Given entries below:

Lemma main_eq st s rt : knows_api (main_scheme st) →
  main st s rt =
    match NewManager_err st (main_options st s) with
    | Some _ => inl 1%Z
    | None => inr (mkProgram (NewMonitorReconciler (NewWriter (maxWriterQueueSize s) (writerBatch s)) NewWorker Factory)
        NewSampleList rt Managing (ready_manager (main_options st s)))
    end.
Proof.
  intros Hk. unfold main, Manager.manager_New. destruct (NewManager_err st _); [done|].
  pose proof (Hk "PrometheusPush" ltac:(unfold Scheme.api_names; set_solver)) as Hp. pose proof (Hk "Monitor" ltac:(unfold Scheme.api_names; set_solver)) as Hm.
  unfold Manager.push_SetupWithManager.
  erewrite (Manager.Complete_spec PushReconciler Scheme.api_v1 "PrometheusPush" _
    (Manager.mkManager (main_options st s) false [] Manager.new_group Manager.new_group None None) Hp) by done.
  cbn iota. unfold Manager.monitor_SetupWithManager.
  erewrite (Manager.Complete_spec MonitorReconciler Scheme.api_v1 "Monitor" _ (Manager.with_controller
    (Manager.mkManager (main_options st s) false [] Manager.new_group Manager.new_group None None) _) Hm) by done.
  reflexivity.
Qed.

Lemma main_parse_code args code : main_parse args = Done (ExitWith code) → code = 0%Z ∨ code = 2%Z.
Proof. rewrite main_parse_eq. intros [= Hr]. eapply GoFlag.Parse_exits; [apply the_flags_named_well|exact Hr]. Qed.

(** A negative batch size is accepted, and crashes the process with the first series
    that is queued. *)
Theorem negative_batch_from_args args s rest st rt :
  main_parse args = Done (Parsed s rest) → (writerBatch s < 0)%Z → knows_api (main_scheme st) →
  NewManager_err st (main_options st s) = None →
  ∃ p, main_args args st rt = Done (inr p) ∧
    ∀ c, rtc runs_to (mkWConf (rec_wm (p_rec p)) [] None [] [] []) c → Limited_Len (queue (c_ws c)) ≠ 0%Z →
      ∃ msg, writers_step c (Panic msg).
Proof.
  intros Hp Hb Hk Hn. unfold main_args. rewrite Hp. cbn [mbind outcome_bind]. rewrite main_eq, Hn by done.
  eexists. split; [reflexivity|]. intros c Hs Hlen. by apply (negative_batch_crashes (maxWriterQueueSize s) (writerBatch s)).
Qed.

End of Given entries.

Send back exactly the lines of the listing above starting at the one with "cbn iota. unfold" and ending at the one with "that is queued. *)", inclusive, and no others.

  cbn iota. unfold Manager.monitor_SetupWithManager.
  erewrite (Manager.Complete_spec MonitorReconciler Scheme.api_v1 "Monitor" _ (Manager.with_controller
    (Manager.mkManager (main_options st s) false [] Manager.new_group Manager.new_group None None) _) Hm) by done.
  reflexivity.
Qed.

Lemma main_parse_code args code : main_parse args = Done (ExitWith code) → code = 0%Z ∨ code = 2%Z.
Proof. rewrite main_parse_eq. intros [= Hr]. eapply GoFlag.Parse_exits; [apply the_flags_named_well|exact Hr]. Qed.

(** A negative batch size is accepted, and crashes the process with the first series
    that is queued. *)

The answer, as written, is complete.